◆ Task description: Starting at the first line of the data below, retype every line up to and including the one containing "cbn [mbind option_bind].".

START Material for the task

Lemma swept_step k b :
  (k < length ts)%nat → Z.of_nat (length ts) ≤ u64_max → swept k b →
  ∃ b', burst_step policy ts b k = Some b' ∧ swept (S k) b'.
Proof.
  intros Hk Hlen [Hst Hlow Hsz Hat Hmax Hcnt Hb]. unfold burst_step.
  destruct (advance_spec k (length ts) (Burst.start b)) as (s & -> & Hs & Hin & Hout); [lia..|].
  cbn [mbind option_bind]. eexists. split; [reflexivity|].
  set (size := Z.of_nat k - Z.of_nat s + 1). set (counts := _ && _).
  assert (∀ a, (a < s)%nat → window < time_at ts k - time_at ts a) as Hall.
  { intros a Ha. destruct (decide (Burst.start b ≤ a)%nat); [apply Hout; lia|].
    assert (0 < k)%nat by lia. pose proof (sort_times_mono l (k - 1) k ltac:(lia) Hk).
    specialize (Hlow a ltac:(lia)). lia. }
  assert (burst_at s (S k - s)) as Hnew.
  { split_and!; [lia|lia|]. replace (s + (S k - s) - 1)%nat with k by lia. done. }
  assert (u64_add (Burst.burst_count b) 1 = Burst.burst_count b + 1) as Hinc.
  { apply u64_add_small. unfold in_u64. lia. }
  assert (size ≤ Burst.max_burst b + 1) by (subst size; lia).
  assert (counts = true → threshold ≤ size) as Hc1.
  { subst counts. intros [?%Z.leb_le _]%andb_true_iff. done. }
  assert (size = threshold → counts = true) as Hc2.
  { intros E. subst counts. rewrite E, Z.leb_refl, Z.eqb_refl. done. }
  assert (Z.max size (Burst.max_burst b)
          = if Burst.max_burst b <? size then size else Burst.max_burst b) as Hm.
  { destruct (Z.ltb_spec (Burst.max_burst b) size); lia. }
  split; cbn [Burst.start Burst.max_burst Burst.burst_count]; rewrite <- ?Hm.
  - right. lia.
  - intros a Ha. replace (S k - 1)%nat with k by lia. by apply Hall.
  - subst size. lia.
  - right. destruct (Z.max_spec size (Burst.max_burst b)) as [[? ->]|[? ->]].
    + destruct Hat as [?|(a & n & ? & ?)]; [subst size; lia|by exists a, n].
    + exists s, (S k - s)%nat. split; [done|]. subst size. lia.
  - intros a n Han Hbn. destruct (decide (a + n = S k)%nat) as [E|].
    + enough (s ≤ a)%nat by (subst size; lia). destruct (decide (s ≤ a)%nat); [done|].
      specialize (Hall a ltac:(lia)). destruct Hbn as (_ & _ & Hw).
      replace (a + n - 1)%nat with k in Hw by lia. lia.
    + specialize (Hmax a n ltac:(lia) Hbn). lia.
  - destruct counts; lia.
  - intros Ht. specialize (Hb Ht). destruct counts.
    + specialize (Hc1 eq_refl). split; [lia|lia].
    + rewrite Hb. split; [lia|]. intros ?.
      destruct (decide (threshold ≤ Burst.max_burst b)); [done|].
      assert (size = threshold) as E by lia. apply Hc2 in E. done.
Qed.

Lemma scan_bursts_swept :
  Z.of_nat (length ts) ≤ u64_max → ∃ b, scan_bursts policy ts = Some b ∧ swept (length ts) b.
Proof.
  intros Hlen. unfold scan_bursts.
  assert (∀ k, (k ≤ length ts)%nat → ∃ b,
    foldl (λ b i, b ≫= λ b, burst_step policy ts b i) (Some Burst.init) (seq 0 k) = Some b
    ∧ swept k b) as H; [|by apply H].
  induction k as [|k IH]; intros Hk; [exists Burst.init; split; [done|apply swept_init]|].
  destruct IH as (b & Hb & Hsw); [lia|].
  rewrite seq_S, foldl_app, Hb. simpl. by apply swept_step.
Qed.
End bursts.

(** A negative window is never satisfied at the last timestamp. *)
Lemma advance_negative policy l fuel start :
  InvalidationPolicy.burst_window_ns policy < 0 → (0 < length (sort_times l))%nat →
  advance (sort_times l) (InvalidationPolicy.burst_window_ns policy)
    (time_at (sort_times l) (length (sort_times l) - 1)) fuel start = None.
Proof.
  intros Hw Hl. revert start. induction fuel as [|fuel IH]; intros start; cbn [advance];
    destruct (decide (start < length (sort_times l))%nat) as [Hs|Hs].
  2,4: by rewrite lookup_ge_None_2 by lia.
  all: rewrite lookup_time_at by done; rewrite Z.gtb_ltb;
    pose proof (sort_times_mono l start (length (sort_times l) - 1) ltac:(lia) ltac:(lia));
    by case (Z.ltb_spec _ _); [|lia].
Qed.

Lemma scan_bursts_negative policy l :
  InvalidationPolicy.burst_window_ns policy < 0 → l ≠ [] → scan_bursts policy (sort_times l) = None.
Proof.
  intros Hw Hl.
  assert (length (sort_times l) ≠ 0)%nat as Hlen.
  { unfold sort_times. rewrite stable_sort_length. by destruct l. }
  pose proof (advance_negative policy l (length (sort_times l))) as Hneg. unfold scan_bursts.
  destruct (length (sort_times l)) as [|n] eqn:E; [done|].
  replace (S n - 1)%nat with n in Hneg by lia.
  rewrite seq_S, foldl_app. simpl. destruct (foldl _ _ _) as [b|]; [|done]. simpl.
  unfold burst_step. rewrite E, Hneg by lia. done.
Qed.

(** The groups *)

Lemma group_invalidation_timestamps journal key a :
  (group_invalidations journal).1 !! key = Some a →
  Accum.timestamps a ≠ [] ∧ (length (Accum.timestamps a) ≤ length journal)%nat.
Proof.
  unfold group_invalidations. revert a. induction journal as [|e journal IH] using rev_ind; [done|].
  intros a. rewrite foldl_app, length_app. simpl.
  destruct (foldl group_invalidation (∅, 0) journal) as [groups total] eqn:E. simpl in IH.
  unfold group_invalidation. destruct (Observation.counter_delta _).
  { simpl. intros []%IH. split; [done|lia]. }
  destruct (is_invalidation _); [|simpl; intros []%IH; split; [done|lia]].
  simpl. destruct (decide (invalidation_key (JournalEntry.observation e) = key)) as [<-|].
  - rewrite lookup_insert_eq. intros [= <-]. simpl. split; [by destruct (Accum.timestamps _)|].
    rewrite length_app. simpl. destruct (groups !! _) as [a'|] eqn:Ea; simpl; [|lia].
    destruct (IH a' eq_refl). lia.
  - rewrite lookup_insert_ne by done. intros []%IH. split; [done|lia].
Qed.

(** *** The groups

    The individual invalidations of the journal under one key, in order. *)
Definition individual (o : Observation.t) : bool :=
  bool_decide (Observation.counter_delta o = None) && is_invalidation (Observation.type o).
Definition group_of (journal : list JournalEntry.t) (key : string) : list Observation.t :=
  List.filter (λ o, individual o && bool_decide (invalidation_key o = key))
    (JournalEntry.observation <$> journal).

Lemma group_of_snoc journal e key :
  group_of (journal ++ [e]) key
  = group_of journal key
    ++ (if individual (JournalEntry.observation e)
           && bool_decide (invalidation_key (JournalEntry.observation e) = key)
        then [JournalEntry.observation e] else []).
Proof. unfold group_of. rewrite fmap_app. exact (filter_snoc _ _ _). Qed.

Lemma group_of_length journal key : zlen (group_of journal key) ≤ zlen journal.
Proof.
  unfold group_of, zlen. pose proof (List.filter_length_le (λ o, individual o && bool_decide (invalidation_key o = key))
    (JournalEntry.observation <$> journal)) as H. rewrite length_fmap in H. lia.
Qed.

(** What the accumulator of a group holds. *)
Record accumulated (obs : list Observation.t) (a : Accum.t) : Prop := {
  acc_times : Accum.timestamps a = Observation.timestamp_ns <$> obs;
  acc_first : ∃ o, head obs = Some o ∧ Accum.source a = source_name o
    ∧ Accum.target a = target_name o ∧ Accum.region a = region_name o;
  acc_last : ∃ o, last obs = Some o ∧ Accum.region_generation a = generation_value o;
  acc_count : InvalidationRow.individual_events (Accum.row a) = zlen obs;
}.

Lemma accumulated_snoc obs a o :
  zlen obs < u64_max → accumulated obs a → accumulated (obs ++ [o]) (accumulate_invalidation o (Some a)).
Proof.
  intros Hz [Ht (h & Hh & Hs & Htg & Hr) _ Hc]. unfold accumulate_invalidation. constructor; cbn.
  - by rewrite Ht, fmap_app.
  - exists h. destruct obs; [done|]. by split_and!.
  - exists o. by rewrite last_snoc.
  - rewrite zlen_app, zlen_cons, zlen_nil. rewrite Hc. apply u64_add_small. unfold in_u64.
    pose proof (zlen_nonneg obs). lia.
Qed.

Lemma accumulated_first o : accumulated [o] (accumulate_invalidation o None).
Proof. constructor; cbn; try done; by exists o. Qed.

Lemma groups_spec journal key :
  zlen journal ≤ u64_max →
  match (group_invalidations journal).1 !! key with
  | Some a => accumulated (group_of journal key) a
  | None => group_of journal key = []
  end.
Proof.
  unfold group_invalidations. induction journal as [|e journal IH] using rev_ind; [done|].
  rewrite zlen_snoc, foldl_app, group_of_snoc. intros Hz. specialize (IH ltac:(lia)). cbn [foldl].
  destruct (foldl group_invalidation (∅, 0) journal) as [groups total]. cbn [fst] in IH.
  unfold group_invalidation, individual. set (o := JournalEntry.observation e).
  destruct (Observation.counter_delta o) as [delta|] eqn:Ed.
  { rewrite bool_decide_false by congruence. cbn [andb fst]. by rewrite app_nil_r. }
  rewrite bool_decide_true by done. cbn [andb].
  destruct (is_invalidation (Observation.type o)); cbn [andb fst]; [|by rewrite app_nil_r].
  case_bool_decide as Hk; [subst key; rewrite lookup_insert_eq|rewrite lookup_insert_ne by done; by rewrite app_nil_r].
  destruct (groups !! invalidation_key o) as [a|].
  - apply accumulated_snoc; [|done]. pose proof (group_of_length journal (invalidation_key o)). lia.
  - rewrite IH. apply accumulated_first.
Qed.

(** A group with a burst the policy reports. *)
Definition bursting (policy : InvalidationPolicy.t) (obs : list Observation.t) : Prop :=
  ∃ i n, burst_at policy (Observation.timestamp_ns <$> obs) i n
         ∧ InvalidationPolicy.burst_threshold policy ≤ Z.of_nat n.

(** The largest burst of a group has [n] invalidations. *)
Definition largest_burst (policy : InvalidationPolicy.t) (obs : list Observation.t) (n : nat) : Prop :=
  (∃ i, burst_at policy (Observation.timestamp_ns <$> obs) i n)
  ∧ ∀ i k, burst_at policy (Observation.timestamp_ns <$> obs) i k → (k ≤ n)%nat.

(** A metric of a finding. *)
Definition measures (f : Finding.t) (name : string) (value : Z) : Prop :=
  ∃ m, m ∈ Finding.metrics f ∧ FindingMetric.name m = name ∧ FindingMetric.value m = d_of_Z value.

END Material for the task

◆ Solution:
Lemma swept_step k b :
  (k < length ts)%nat → Z.of_nat (length ts) ≤ u64_max → swept k b →
  ∃ b', burst_step policy ts b k = Some b' ∧ swept (S k) b'.
Proof.
  intros Hk Hlen [Hst Hlow Hsz Hat Hmax Hcnt Hb]. unfold burst_step.
  destruct (advance_spec k (length ts) (Burst.start b)) as (s & -> & Hs & Hin & Hout); [lia..|].
  cbn [mbind option_bind]. eexists. split; [reflexivity|].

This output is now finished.